• Publishing a runbook

    Before you promote a runbook to a published state, test it to ensure it’s ready to use. Realize that a test run of a runbook still runs all the code and does what it needs to do in reality. Put another way, the test run is real! There isn’t an Undo switch to hit after the runbook test completes. You can use test assets or parameters that contain test environment information and point to the test environments. When the runbook is ready to be published, you can switch them into a runtime environment.

    Promote a runbook from draft status into a publish status after it’s tested and you’re sure it works correctly. If later you want to go back and modify it, you can toggle it back into Draft mode, edit it, and then publish it again from the Author pane in the Azure Management Portal. While you are editing a runbook, the published version will be the version called by schedules or cmdlets. This allows you to edit while the published version runs.

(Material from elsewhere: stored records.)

(** C1.  On a [RaySamples] whose [deltas] has one row per ray and one
    column per sample, and densities of the same leading shape,
    [get_weights] returns a tensor of that shape whose entry for ray [r] and
    sample [i] is [(1 - exp (- deltas[i] * densities[i]))] times the
    exponential of the negated sum of [deltas[j] * densities[j]] over the
    earlier samples [j < i].  The second factor is 1 for the first sample,
    whose weight is therefore [1 - exp (- deltas[0] * densities[0])]; with a
    single sample per ray this is the whole row. *)
Theorem get_weights_formula (self : RaySamples.t) (deltas : list (list R))
    (densities : list (list vec1)) (n s : nat) :
  RaySamples.deltas self = Some deltas ->
  shape2 n s deltas ->
  shape2 n s densities ->
  exists weights,
    get_weights self densities = Ok weights /\
    shape2 n s weights /\
    (forall r i, (r < n)%nat -> (i < s)%nat ->
       entry 0 weights r i =
       (1 - exp (- (entry 0 deltas r i * density densities r i))) *
       exp (- sum_below i (fun j => entry 0 deltas r j * density densities r j))) /\
    (forall r, (r < n)%nat -> (0 < s)%nat ->
       entry 0 weights r 0 =
       1 - exp (- (entry 0 deltas r 0 * density densities r 0))).
Proof.
  intros Hself Hd Hrho.
  assert (Hc : shape2 n s (map (map c0) densities)).
  { apply shape2_map with (m := s); auto. intros; now rewrite length_map. }
  pose proof (shape2_map2 Rmult n s _ _ Hd Hc) as Hdd.
  assert (Hprod : forall r i, (r < n)%nat -> (i < s)%nat ->
            entry 0 (map2 (map2 Rmult) deltas (map (map c0) densities)) r i
            = entry 0 deltas r i * density densities r i).
  { intros r i Hr Hi.
    rewrite (entry_map2 Rmult 0 0 0 n s) by assumption.
    unfold density. rewrite <- (entry_map_map c0). reflexivity. }
  assert (Hentry : forall r i, (r < n)%nat -> (i < s)%nat ->
            entry 0 (map (fun row => map2 Rmult (map (fun x => 1 - exp (- x)) row)
                       (map (fun x => exp (- x)) (0 :: cumsum (removelast row))))
                       (map2 (map2 Rmult) deltas (map (map c0) densities))) r i =
            (1 - exp (- (entry 0 deltas r i * density densities r i))) *
            exp (- sum_below i (fun j => entry 0 deltas r j * density densities r j))).
  { intros r i Hr Hi.
    rewrite entry_map by reflexivity.
    rewrite weights_row_nth by (rewrite (shape2_nth _ _ _ _ Hdd Hr); exact Hi).
    fold (entry 0 (map2 (map2 Rmult) deltas (map (map c0) densities)) r i).
    rewrite Hprod by assumption.
    do 3 f_equal. apply sum_below_ext. intros j Hj.
    apply (Hprod r j); lia. }
  eexists. split; [eapply get_weights_rows; eassumption|].
  split; [|split].
  - apply shape2_map with (m := s); auto.
    intros row Hrow. rewrite map2_length, !length_map. cbn [length].
    unfold cumsum. rewrite cumsum_from_length, removelast_length. lia.
  - exact Hentry.
  - intros r Hr Hs. rewrite Hentry by assumption. simpl.
    rewrite Ropp_0, exp_0. lra.
Qed.

(** ** Rows without columns *)

Lemma empty_rows_repeat {A : Type} (n : nat) (t : list (list A)) :
  shape2 n 0 t -> t = repeat [] n.
Proof.
  intros [Hn H0]. subst n.
  induction H0 as [|row t Hrow _ IH]; simpl; [reflexivity|].
  apply length_zero_iff_nil in Hrow. now rewrite Hrow, <- IH.
Qed.

Lemma map2_const {A B C : Type} (c : C) (n : nat) :
  forall (la : list A) (lb : list B),
    length la = n -> length lb = n ->
    map2 (fun _ _ => c) la lb = repeat c n.
Proof.
  induction n as [|n IH]; intros [|a la] [|b lb] Ha Hb;
    simpl in *; try lia; auto.
  now rewrite (IH la lb) by lia.
Qed.

Lemma broadcast2_rows {A B C : Type} (f : A -> B -> C)
    (g : list A -> list B -> list C) (ta : list (list A)) (tb : list (list B)) :
  length ta = length tb ->
  (forall ra rb, In ra ta -> In rb tb -> broadcast f ra rb = Ok (g ra rb)) ->
  broadcast2 f ta tb = Ok (map2 g ta tb).
Proof.
  intros Hlen Hrows. unfold broadcast2.
  rewrite broadcast_same_length by exact Hlen.
  cbn [bind]. now apply sequence_map2_Ok.
Qed.

Lemma broadcast2_empty_rows {A B C : Type} (f : A -> B -> C) (n : nat)
    (tb : list (list B)) :
  shape2 n 1 tb ->
  broadcast2 f (repeat [] n) tb = Ok (repeat [] n).
Proof.
  intros Hb.
  rewrite (broadcast2_rows f (fun _ _ => [])).
  - rewrite (map2_const [] n); [reflexivity | apply repeat_length | apply Hb].
  - rewrite repeat_length. symmetry. apply Hb.
  - intros ra rb Hra Hrb. apply repeat_spec in Hra. subst ra.
    pose proof (shape2_row n 1 tb rb Hb Hrb) as Hlen.
    destruct rb as [|b [|b' rb]]; simpl in Hlen; try lia. reflexivity.
Qed.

    A runbook needs to be published to be started. You can’t start a runbook in Draft mode. Also, if you want to link it to a schedule or call it from another runbook, it must be published. All draft runbooks can run only in Test mode. For the sake of testing, a draft runbook does not need to be published to call other runbooks in Test mode. Once published, it can be called from other runbooks.
    To publish a saved runbook, in the Azure Management Portal, select it from the list of runbooks and then click Publish. As shown in Figure 4-1, along with Publish, you can also manage the runbook by importing a module or adding a setting; insert an activity, runbook, or setting; save the runbook; discard the draft and only keep the published version; and test the runbook. A runbook that is still in Draft mode can only be run by clicking Test. If you have not saved the runbook before you run it in Test mode, the Azure Management Portal prompts you to save the runbook.